Tenter le diable... en le tirant par la queue
Pour pouvoir mener à bien sa carrière en sport automobile, en tant que pilote d'abord, patron d'écurie ensuite, Williams avait monté une entreprise de pièces détachées, qui de fil en aiguille, finit par revendre des monoplaces. Non sans que Frank fasse démonter puis remonter ces véhicules en prétendant qu'il s'agissait de nouveaux modèles à certains clients. L'un d'entre eux conserva la même monoplace trois ans de suite, convaincu qu'il en changeait chaque année !
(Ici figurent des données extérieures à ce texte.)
(** * mangum: the AWS Application Load Balancer handler

    A shallow embedding of [mangum/handlers/aws_alb.py] and of the parts of
    the Python standard library it calls ([urllib.parse], [base64], the UTF-8
    codec), followed by the properties of the handler.

    Conventions of the embedding:
    - a Python [str] is the list of its code points, a [bytes] object the list
      of its byte values (numbers below 256);
    - a Python [dict] is an association list in insertion order with unique
      keys ([dict_set] overwrites in place, as [d[k] = v] does);
    - a Python function that can raise returns a [result];
    - a generator is the list of the values it yields, in order. *)

From Stdlib Require Import String Ascii NArith ZArith Lia Bool List.
Import ListNotations.
Open Scope N_scope.

(** ** Python values *)

Abbreviation str := (list N) (only parsing).
Abbreviation bytes := (list N) (only parsing).

(** A string literal of the source, as a [str]. *)
Definition lit (s : string) : str := map N_of_ascii (list_ascii_of_string s).

Definition str_eqb (a b : str) : bool :=
  if list_eq_dec N.eq_dec a b then true else false.

(** Exceptions the modelled code paths raise. *)
Inductive exn : Type :=
| KeyError (key : str)
| ValueError
| BinasciiError
| UnicodeEncodeError
| UnicodeDecodeError.

Inductive result (A : Type) : Type :=
| Ok (a : A)
| Raise (e : exn).
Arguments Ok {A} a.
Arguments Raise {A} e.

Definition bind {A B} (r : result A) (k : A -> result B) : result B :=
  match r with
  | Ok a => k a
  | Raise e => Raise e
  end.

Declare Scope py_scope.
Delimit Scope py_scope with py.
Notation "x <- r ;; k" := (bind r (fun x => k))
  (at level 61, r at next level, right associativity) : py_scope.
Notation "' p <- r ;; k" := (bind r (fun x => let p := x in k))
  (at level 61, p pattern, r at next level, right associativity) : py_scope.
Open Scope py_scope.

Fixpoint mapM {A B} (f : A -> result B) (l : list A) : result (list B) :=
  match l with
  | [] => Ok []
  | a :: l' => b <- f a ;; bs <- mapM f l' ;; Ok (b :: bs)
  end.

(** ** Dictionaries *)

Abbreviation dict V := (list (list N * V)) (only parsing).

Section Dict.
Context {V : Type}.

Fixpoint dict_get (d : dict V) (k : str) : option V :=
  match d with
  | [] => None
  | (k', v) :: d' => if str_eqb k' k then Some v else dict_get d' k
  end.

(** [d[k] = v]: an existing key keeps its position, a new key goes last. *)
Fixpoint dict_set (d : dict V) (k : str) (v : V) : dict V :=
  match d with
  | [] => [(k, v)]
  | (k', v') :: d' =>
      if str_eqb k' k then (k', v) :: d' else (k', v') :: dict_set d' k v
  end.

(** [del d[k]] for a key that is present. *)
Fixpoint dict_del (d : dict V) (k : str) : dict V :=
  match d with
  | [] => []
  | (k', v') :: d' => if str_eqb k' k then d' else (k', v') :: dict_del d' k
  end.

Definition dict_keys (d : dict V) : list str := map fst d.
End Dict.

(** ** Builtins whose tables are not part of the program

    [str.lower], [str.upper] and [int] follow the Unicode tables of the
    interpreter; the handler is modelled over any such functions. *)

Class Builtins : Type := {
  str_lower : str -> str;
  str_upper : str -> str;
  py_int : str -> result Z
}.

(** ** [all_casings] *)

Fixpoint all_casings `{Builtins} (input_string : str) : list str :=
  match input_string with
  | [] => [[]]
  | c :: rest =>
      let first := [c] in
      if str_eqb (str_lower first) (str_upper first) then
        map (fun sub_casing => first ++ sub_casing) (all_casings rest)
      else
        flat_map (fun sub_casing =>
                    [str_lower first ++ sub_casing; str_upper first ++ sub_casing])
                 (all_casings rest)
  end.

(** ** The UTF-8 codec

    [str.encode()] and [bytes.decode()] use UTF-8.  Encoding is strict: a
    surrogate code point raises.  Decoding yields one item per code point or
    per ill-formed maximal subpart ([None]); [errors='replace'] turns the
    latter into U+FFFD, the strict mode raises. *)

Definition utf8_encode_char (c : N) : result bytes :=
  if c <? 0x80 then Ok [c]
  else if c <? 0x800 then Ok [0xC0 + c / 64; 0x80 + c mod 64]
  else if c <? 0x10000 then
    if (0xD800 <=? c) && (c <? 0xE000) then Raise UnicodeEncodeError
    else Ok [0xE0 + c / 4096; 0x80 + (c / 64) mod 64; 0x80 + c mod 64]
  else if c <? 0x110000 then
    Ok [0xF0 + c / 262144; 0x80 + (c / 4096) mod 64;
        0x80 + (c / 64) mod 64; 0x80 + c mod 64]
  else Raise UnicodeEncodeError.

Definition utf8_encode (s : str) : result bytes :=
  chunks <- mapM utf8_encode_char s ;; Ok (concat chunks).

Inductive utf8_state : Type :=
| U_start
| U_cont (need : nat) (acc lo hi : N).

Inductive utf8_lead_kind : Type :=
| L_emit (c : N)
| L_enter (st : utf8_state)
| L_bad.

Definition utf8_lead (b : N) : utf8_lead_kind :=
  if b <? 0x80 then L_emit b
  else if b <? 0xC2 then L_bad
  else if b <? 0xE0 then L_enter (U_cont 1 (b - 0xC0) 0x80 0xBF)
  else if b =? 0xE0 then L_enter (U_cont 2 0 0xA0 0xBF)
  else if b =? 0xED then L_enter (U_cont 2 (b - 0xE0) 0x80 0x9F)
  else if b <? 0xF0 then L_enter (U_cont 2 (b - 0xE0) 0x80 0xBF)
  else if b =? 0xF0 then L_enter (U_cont 3 0 0x90 0xBF)
  else if b <? 0xF4 then L_enter (U_cont 3 (b - 0xF0) 0x80 0xBF)
  else if b =? 0xF4 then L_enter (U_cont 3 (b - 0xF0) 0x80 0x8F)
  else L_bad.
(** ** What is reported, and when *)

(** X12: a tick that starts enabled makes no report at all in exactly
    three cases: the service offers no firmware info; the firmware info
    lacks a version or a package URI (the flag is then cleared without a
    word to the service); the candidate passes the https check and is not
    newer than the running firmware. *)
Theorem silent_ticks (env : Collaborators) (g : Globals) :
  enableOTA g = true ->
  (occurs is_report (events_of (tick env g)) = false <->
   IoTHubClient_GetLatestFwInfo_ret env = None \/
   malformed env = true \/
   exists fi v u,
     Candidate env g fi v u /\ uri_is_https u = true /\
     IoTHubClient_FwVersionCompare_ret env v currentFirmwareVersion <= 0).
Proof.
  intros H. unfold malformed. outcomes env g.
  all: unfold crc_events; try destruct (fwPackageCheckValue _).
  all: split;
    [ intros S; try discriminate S
    | intros [K | [K | (fi' & v' & u' & C' & Hh & Hc)]]; try reflexivity;
      unpack; same; try conflict ].
  all: first
    [ left; assumption
    | right; left;
      match goal with
      | K : IoTHubClient_GetLatestFwInfo_ret _ = Some _ |- _ => rewrite K
      end; assumption
    | right; right; eexists _, _, _; repeat split; eassumption ].
Qed.

(** X13: on a tick that gets to the download, the first report is the
    status [OTA_STATUS_DOWNLOADING] for the running version, with the
    candidate's version as pending version, the package URI as substatus,
    the start time made of the first clock reading, and an empty end time. *)
Theorem downloading_report
    (env : Collaborators) (g : Globals) (fi : FW_INFO) (v u : string) :
  Downloads env g fi v u ->
  nth_error (reports (events_of (tick env g))) 0 =
    Some [("type", "IoTDevKit");
          (OTA_CURRENT_FW_VERSION, currentFirmwareVersion);
          (OTA_PENDING_FW_VERSION, v);
          (OTA_FW_UPDATE_STATUS, OTA_STATUS_DOWNLOADING);
          (OTA_FW_UPDATE_SUBSTATUS, u);
          (OTA_LAST_FW_UPDATE_STARTTIME, startTimeStr_of env);
          (OTA_LAST_FW_UPDATE_ENDTIME, "")].
Proof.
  intros D. outcomes env g.
  all: reflexivity.
Qed.

Lemma downloading_report_witness :
  nth_error (reports (events_of (tick corrupt_answers enabled))) 0 =
    Some [("type", "IoTDevKit");
          (OTA_CURRENT_FW_VERSION, "1.0.0");
          (OTA_PENDING_FW_VERSION, "1.1.0");
          (OTA_FW_UPDATE_STATUS, OTA_STATUS_DOWNLOADING);
          (OTA_FW_UPDATE_SUBSTATUS, "https://x/fw.bin");
          (OTA_LAST_FW_UPDATE_STARTTIME, "2017-07-14T02:40:00.0000000Z");
          (OTA_LAST_FW_UPDATE_ENDTIME, "")].
Proof.
  exact (downloading_report corrupt_answers enabled good_candidate
           "1.1.0" "https://x/fw.bin" corrupt_downloads).
Defined.
Lemma small_powers :
  (F64.bpow (-44) = 128 * F64.bpow (-51)
   /\ F64.bpow (-42) = 512 * F64.bpow (-51)
   /\ 0 < F64.bpow (-51))%R.
Proof.
  repeat split.
  - change (-44) with (7 + -51). rewrite bpow_add, (bpow_IZR 7) by lia. reflexivity.
  - change (-42) with (9 + -51). rewrite bpow_add, (bpow_IZR 9) by lia. reflexivity.
  - apply bpow_pos.
Qed.

(** The origin leaves the margin free on both sides, up to [2^-42]. *)
Lemma origin_margin (P : Z) (n : F64.float) :
  P = 612 \/ P = 792 ->
  F64.nice n ->
  (F64.bpow (-380) <= F64.to_R n <= (IZR P - 72) * (1 + F64.eps))%R ->
  let x := Py.div_float_int (Py.sub_int_float P n) 2 in
  F64.nice x
  /\ (36 - F64.bpow (-42) <= F64.to_R x)%R
  /\ (F64.to_R x + F64.to_R n <= IZR P - 36 + F64.bpow (-42))%R.
Proof.
  intros HP Nn [Hlo Hhi]. cbn zeta.
  assert (HPr : 612 <= P <= 792) by lia.
  assert (HPR : (612 <= IZR P <= 792)%R) by (split; apply IZR_le; lia).
  destruct (of_int_nice P ltac:(lia)) as [NP VP].
  pose proof (bpow_pos (-380)) as Hpos.
  destruct small_powers as (B44 & B42 & B51).
  assert (E51 : (F64.bpow (-51) < / 2048)%R).
  { destruct u_facts as (U0 & U1 & Ue). unfold F64.eps in Ue.
    assert (F64.bpow (-51) <= F64.bpow (-11))%R by (apply bpow_le; lia).
    assert (F64.bpow (-11) = / 2048)%R.
    { change (-11) with (- (11)). rewrite bpow_opp, bpow_IZR by lia. reflexivity. }
    assert (F64.bpow (-51) < F64.bpow (-11))%R by (apply bpow_lt; lia). lra. }
  unfold F64.eps in Hhi. set (e := F64.bpow (-51)) in *.
  assert (Hn : (F64.to_R n <= IZR P - 72 + 720 * e)%R) by nra.
  set (t := Py.sub_int_float P n).
  assert (Rt : F64.rounds (IZR P - F64.to_R n) t).
  { unfold t, Py.sub_int_float. rewrite <- VP. apply sub_rounds; try assumption. lra. }
  set (v := (IZR P - F64.to_R n)%R) in *.
  assert (B10 : F64.bpow 10 = 1024%R) by (rewrite bpow_IZR by lia; reflexivity).
  assert (Nt : F64.nice t).
  { apply (rounds_nice _ _ Rt).
    assert (F64.bpow (-390) <= F64.bpow 0)%R by (apply bpow_le; lia).
    assert (F64.bpow 10 <= F64.bpow 390)%R by (apply bpow_le; lia).
    rewrite bpow_0 in *. unfold v. lra. }
  assert (Et : (Rabs (F64.to_R t - v) <= F64.bpow (-44))%R).
  { apply (rounds_abs_error v t 10 Rt). unfold v. lra. }
  apply Rabs_bounds in Et.
  assert (B380 : (1024 <= F64.bpow 380)%R).
  { rewrite <- B10. apply bpow_le. lia. }
  assert (B380' : (F64.bpow (-380) <= 1)%R).
  { rewrite <- bpow_0. apply bpow_le. lia. }
  destruct (half_exact t Nt ltac:(unfold v in *; lra)) as [Nx Vx].
  split; [exact Nx |]. fold t. rewrite Vx. unfold v in *. split; lra.
Qed.

Section Proportion.
Variables w h A B : Z.
Hypothesis Hw : 0 < w < 2 ^ 53.
Hypothesis Hh : 0 < h < 2 ^ 53.
Hypothesis HA : 0 < A <= 720.
Hypothesis HB : 0 < B <= 720.

Local Abbreviation s :=
  (Py.min (F64.div (F64.of_int A) (F64.of_int w))
          (F64.div (F64.of_int B) (F64.of_int h))).

(** The scaled sides are in the proportion of the sides, up to two
    roundings. *)
Lemma proportion :
  (F64.to_R (Py.mul_int_float w s) * IZR h * (1 - F64.eps)
   <= F64.to_R (Py.mul_int_float h s) * IZR w
   <= F64.to_R (Py.mul_int_float w s) * IZR h * (1 + F64.eps))%R.
Proof.
  destruct (new_w_rounds w h A B Hw Hh HA HB) as [Rw _].
  destruct (new_h_rounds w h A B Hw Hh HA HB) as [Rh _].
  destruct (scale_nice w h A B Hw Hh HA HB) as (Ns & _).
  pose proof (rounds_bounds _ _ Rw) as [Lw Uw].
  pose proof (rounds_bounds _ _ Rh) as [Lh Uh].
  pose proof (nice_pos _ Ns) as Sp.
  destruct u_facts as (U0 & Us & Ue). rewrite Ue.
  set (u := F64.bpow (-53)) in *.
  assert (Pw : (0 < IZR w)%R) by (apply IZR_lt; lia).
  assert (Ph : (0 < IZR h)%R) by (apply IZR_lt; lia).
  set (nw := F64.to_R (Py.mul_int_float w s)) in *.
  set (nh := F64.to_R (Py.mul_int_float h s)) in *.
  set (k := (IZR w * IZR h * F64.to_R s)%R).
  assert (Pk : (0 < k)%R).
  { unfold k. apply Rmult_lt_0_compat; [apply Rmult_lt_0_compat |]; assumption. }
  assert (W1 : (k * (1 - u) <= nw * IZR h)%R).
  { replace (k * (1 - u))%R with (IZR w * F64.to_R s * (1 - u) * IZR h)%R
      by (unfold k; ring).
    apply Rmult_le_compat_r; lra. }
  assert (W2 : (nw * IZR h <= k * (1 + u))%R).
  { replace (k * (1 + u))%R with (IZR w * F64.to_R s * (1 + u) * IZR h)%R
      by (unfold k; ring).
    apply Rmult_le_compat_r; lra. }
  assert (H1 : (k * (1 - u) <= nh * IZR w)%R).
  { replace (k * (1 - u))%R with (IZR h * F64.to_R s * (1 - u) * IZR w)%R
      by (unfold k; ring).
    apply Rmult_le_compat_r; lra. }
  assert (H2 : (nh * IZR w <= k * (1 + u))%R).
  { replace (k * (1 + u))%R with (IZR h * F64.to_R s * (1 + u) * IZR w)%R
      by (unfold k; ring).
    apply Rmult_le_compat_r; lra. }
  assert (A1 : ((1 + u) * (1 - 4 * u) <= 1 - u)%R) by nra.
  assert (A2 : (1 + u <= (1 - u) * (1 + 4 * u))%R) by nra.
  split.
  - apply Rle_trans with (k * (1 + u) * (1 - 4 * u))%R.
    + apply Rmult_le_compat_r; lra.
    + apply Rle_trans with (k * (1 - u))%R; [| exact H1].
      rewrite Rmult_assoc. apply Rmult_le_compat_l; lra.
  - apply Rle_trans with (k * (1 - u) * (1 + 4 * u))%R.
    + apply Rle_trans with (k * (1 + u))%R; [exact H2 |].
      rewrite Rmult_assoc. apply Rmult_le_compat_l; lra.
    + apply Rmult_le_compat_r; lra.
Qed.

End Proportion.
End MarginFacts.

(* ------------------------------------------------------------------ *)
(** * Properties of the list and its buttons *)

Module Listing.
Import Gui ListFacts OrderFacts GuiFacts.

Lemma selection_in_range (env : App.Env) (w : Window) :
  in_step env w -> selection_ok w ->
  StronglySorted Z.lt (Tk.selection (selected_images_listbox w))
  /\ Forall (fun i => 0 <= i < Z.of_nat (List.length (image_paths w)))
            (Tk.selection (selected_images_listbox w)).
Proof.
  intros Hs [H1 H2]. unfold in_step in Hs. rewrite Hs, length_map in H2.
  split; assumption.
Qed.

Lemma shown_in_step (env : App.Env) (s : string) (l : list string) (w : Window) :
  let r := set_status s
             (with_listbox (Tk.mkListbox (map (App.basename env) l) [])
                (with_paths l w)) in
  fst r = Ok tt /\ in_step env (snd r) /\ selection_ok (snd r).
Proof.
  cbn. repeat split; constructor.
Qed.

Lemma getitem_eq {A} (l l' : list A) (i i' : Z) :
  0 <= i < Z.of_nat (List.length l) ->
  0 <= i' < Z.of_nat (List.length l') ->
  nth_error l' (Z.to_nat i') = nth_error l (Z.to_nat i) ->
  PyList.getitem l' i' = PyList.getitem l i.
Proof.
  intros Hi Hi' H. unfold PyList.getitem.
  rewrite !position_in by assumption. now rewrite H.
Qed.

Lemma paths_shown (env : App.Env) (w : Window) :
  in_step env w ->
  with_listbox
    (Tk.mkListbox (map (App.basename env) (image_paths w))
                  (Tk.selection (selected_images_listbox w)))
    (with_paths (image_paths w) w) = w.
Proof.
  intros H. rewrite with_paths_same, <- H. apply with_listbox_same.
Qed.

(** Every handler returns and leaves the listbox showing the list. *)
Lemma handlers_keep (env : App.Env) (w : Window) (paths : list string) :
  in_step env w -> selection_ok w ->
  let kept (c : M unit) :=
    fst (c w) = Ok tt /\ in_step env (snd (c w)) /\ selection_ok (snd (c w)) in
  kept (update_selected_images_listbox env)
  /\ kept (select_images env paths)
  /\ kept (add_images env paths)
  /\ kept (clear_list env)
  /\ kept (remove_selected env)
  /\ kept (move_up env)
  /\ kept (move_down env)
  /\ kept (convert_images_to_pdf env).
Proof.
  intros Hstep Hsel kept. subst kept. cbn beta.
  destruct (selection_in_range env w Hstep Hsel) as [Hs Hr].
  assert (Hsame : fst (@pair (Res unit) _ (Ok tt) w) = Ok tt
                  /\ in_step env w /\ selection_ok w)
    by (split; [reflexivity | split; assumption]).
  split; [| split; [| split; [| split; [| split; [| split; [| split]]]]]].
  - rewrite update_run. cbn. repeat split; constructor.
  - destruct paths as [| p ps]; [exact Hsame |].
    rewrite select_images_run. apply shown_in_step.
  - destruct paths as [| p ps]; [exact Hsame |].
    rewrite add_images_run. apply shown_in_step.
  - rewrite clear_list_run. apply shown_in_step.
  - destruct (Tk.selection (selected_images_listbox w)) as [| i rest] eqn:E.
    + unfold remove_selected, Tk.curselection. rewrite E. cbn.
      repeat split; try assumption; apply Hsel.
    + rewrite (remove_selected_run env w i rest E Hs Hr). apply shown_in_step.
  - destruct (Tk.selection (selected_images_listbox w)) as [| i rest] eqn:E.
    + unfold move_up, Tk.curselection. rewrite E. exact Hsame.
    + destruct (Z.eq_dec i 0) as [-> | Hne].
      * unfold move_up, Tk.curselection. rewrite E. exact Hsame.
      * rewrite (move_up_run env w i rest E Hs Hr Hne). cbn [fst snd].
        split; [reflexivity |]. split; [reflexivity |].
        unfold selection_ok. cbn [with_listbox selected_images_listbox
          Tk.items Tk.selection]. split.
        -- apply sorted_map; [intros; lia | exact Hs].
        -- rewrite length_map, fold_transpose_len.
           inversion Hs as [| a l' _ Ha]; subst.
           rewrite Forall_forall in *. intros x Hx.
           apply in_map_iff in Hx. destruct Hx as (y & <- & Hy).
           pose proof (Hr y Hy). pose proof (Hr i (or_introl eq_refl)).
           destruct Hy as [<- | Hy]; [lia |]. specialize (Ha y Hy). lia.
  - destruct (Tk.selection (selected_images_listbox w)) as [| i rest] eqn:E.
    + unfold move_down, Tk.curselection. rewrite E. exact Hsame.
    + destruct (Z.eq_dec (last (i :: rest) 0)
                  (Z.of_nat (List.length (image_paths w)) - 1)) as [Hl | Hne].
      * unfold move_down, Tk.curselection. rewrite E.
        destruct (Z.eqb_spec (last (i :: rest) 0)
                    (Z.of_nat (List.length (image_paths w)) - 1));
          [exact Hsame | contradiction].
      * rewrite (move_down_run env w i rest E Hs Hr Hne). cbn [fst snd].
        split; [reflexivity |]. split; [reflexivity |].
        unfold selection_ok. cbn [with_listbox selected_images_listbox
          Tk.items Tk.selection]. split.
        -- apply sorted_map; [intros; lia | exact Hs].
        -- rewrite length_map, fold_transpose_len.
           destruct (sorted_last _ _ Hs) as [_ Hin].
           assert (Hmax : forall x, In x (i :: rest) -> x <= last (i :: rest) 0).
           { clear - Hs. revert Hs. generalize i.
             induction rest as [| b l IH]; intros a Hs x Hx.
             - destruct Hx as [-> | []]. cbn. lia.
             - inversion Hs as [| a' l' Hs' Ha]; subst.
               change (last (a :: b :: l) 0) with (last (b :: l) 0).
               destruct Hx as [-> | Hx]; [| now apply IH].
               pose proof (IH b Hs' b (or_introl eq_refl)).
               inversion Ha; subst. lia. }
           rewrite Forall_forall in *. intros x Hx.
           apply in_map_iff in Hx. destruct Hx as (y & <- & Hy).
           pose proof (Hr y Hy). pose proof (Hr _ Hin).
           specialize (Hmax y Hy). lia.
  - unfold convert_images_to_pdf. cbn [fst snd].
    split; [apply Runs.convert_total |]. split.
    + unfold in_step in *. cbn [with_app selected_images_listbox].
      unfold image_paths. cbn [with_app app].
      destruct (RunFacts.keeps_convert_images_to_pdf env (app w)) as [K _].
      rewrite K. exact Hstep.
    + exact Hsel.
Qed.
Ainsi, à quel point Frank Williams était-il fauché lorsqu'il s'aligna pour la première fois sur une grille de départ de Formule 1 en 1969 ? Lors de la présentation de sa Brabham-Cosworth (achetée pour 3 500 livres d'époque), Frank s'arrêta ensuite dans un bar avec le journaliste Mike Doodson, censé prévenir la presse locale de l'arrivée en compétition de Frank au plus haut niveau. Sauf qu'au moment de payer les consommations, seul Doodson avait de la monnaie...
On pouvait penser qu'avec ses premières récompenses en 1969 – deux podiums – et la popularité grandissante de son pilote et ami Piers Courage, l'attention et l'argent viendraient assez vite. Hélas en 1970, le choix du châssis Dallara en collaboration avec De Tomaso s'avéra un désastre à tous points de vue. Non seulement la 504 était inconduisible mais Courage perdit la vie dans un crash à Zandvoort. A partir de là, Frank jura de ne plus jamais s'attacher de près à un pilote.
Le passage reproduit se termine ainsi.